(** [df.empty]: some axis has length zero. *)
Definition empty (df : DataFrame) : bool :=
  match rows df, columns df with
  | [], _ | _, [] => true
  | _, _ => false
  end.

(** Equality of two rows on a list of columns; NaN equals NaN, as in
    [duplicated] and [drop_duplicates]. *)
Definition row_eqb (cols : list string) (r1 r2 : Row) : bool :=
  forallb (λ c, bool_decide (r1 !! c = r2 !! c)) cols.

(** [series.unique()] *)
Definition unique (l : list cell) : list cell :=
  keep_first (λ x y, bool_decide (x = y)) l.

(** [df.duplicated(subset=cols, keep=False)]: the mask of the rows that
    agree with another row on [cols]. *)
Definition duplicated (cols : list string) (df : DataFrame) : list bool :=
  (λ r, bool_decide (1 < length (filter (λ r', row_eqb cols r r' = true) (rows df)))%nat)
    <$> rows df.

(** [df[mask]] *)
Fixpoint select_mask (mask : list bool) (l : list Row) : list Row :=
  match mask, l with
  | b :: m, r :: t => if b then r :: select_mask m t else select_mask m t
  | _, _ => []
  end.

(** [df.drop_duplicates()]: full-row equality, first occurrence kept. *)
Definition drop_duplicates (df : DataFrame) : DataFrame :=
  mkDF (columns df) (keep_first (row_eqb (columns df)) (rows df)).

(** [pd.concat([a, b])]: rows of [a] then rows of [b]; the columns of
    [a] followed by those of [b] not yet present; cells of a column a
    row does not have are NaN, which the row maps give for free. *)
Definition concat (a b : DataFrame) : DataFrame :=
  mkDF (columns a ++ filter (λ c, c ∉ columns a) (columns b))
       (rows a ++ rows b).

End Pandas.

(** ** The files of one data type *)

Module Files.
Import Pandas.
(** * Roadtrip: a verification development for the route planner

    The development embeds, definition by definition, the parts of the
    TypeScript sources that the specification talks about:

    - [lib/costCalculator.ts]   fuel cost arithmetic on IEEE doubles,
    - [lib/routing.ts]          the directions client [fetchRoute],
    - [hooks/useRoute.ts]       the React effect that resolves a route,
    - [hooks/useWaypoints.ts]   the in-memory waypoint store,
    - [lib/mapboxSearch.ts]     the autocomplete client [getSuggestions],
      [retrieveSearchResult], [searchBoxReverseGeocode] and
      [generateSessionToken],
    - [lib/geocoding.ts]        the reverse geocoder [reverseGeocode],
    - [hooks/useSearch.ts]      the debounced search hook,
    - [lib/db/repositories/*.ts] and the three generations of the tRPC
      router [lib/trpc/routes.ts] (anonymous Supabase, owner-checked
      Supabase, Drizzle repositories).

    ECMAScript numbers are IEEE 754 binary64 values; they are modelled by
    the Standard Library's [spec_float] with [prec = 53] and [emax = 1024],
    whose operations are plain Gallina functions and therefore compute. *)

From Stdlib Require Import ZArith QArith Qround Qabs Qpower List String Ascii Bool Lia Lqa.
From Stdlib Require Import Sorting.Sorted Sorting.Permutation.
From Stdlib Require Import DecimalString DecimalN.
From Stdlib Require Import Floats.SpecFloat.
From Stdlib Require HexadecimalString.
Import ListNotations.
Set Warnings "-register-all".
Open Scope Z_scope.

----------

_Work item_
Beginning with the line containing "Definition empty (df" in the material above, copy every line exactly until you have copied the line containing "keep_first (λ x y, bool_decide (x = y)) l.".

_Output_
Definition empty (df : DataFrame) : bool :=
  match rows df, columns df with
  | [], _ | _, [] => true
  | _, _ => false
  end.

(** Equality of two rows on a list of columns; NaN equals NaN, as in
    [duplicated] and [drop_duplicates]. *)
Definition row_eqb (cols : list string) (r1 r2 : Row) : bool :=
  forallb (λ c, bool_decide (r1 !! c = r2 !! c)) cols.

(** [series.unique()] *)
Definition unique (l : list cell) : list cell :=
  keep_first (λ x y, bool_decide (x = y)) l.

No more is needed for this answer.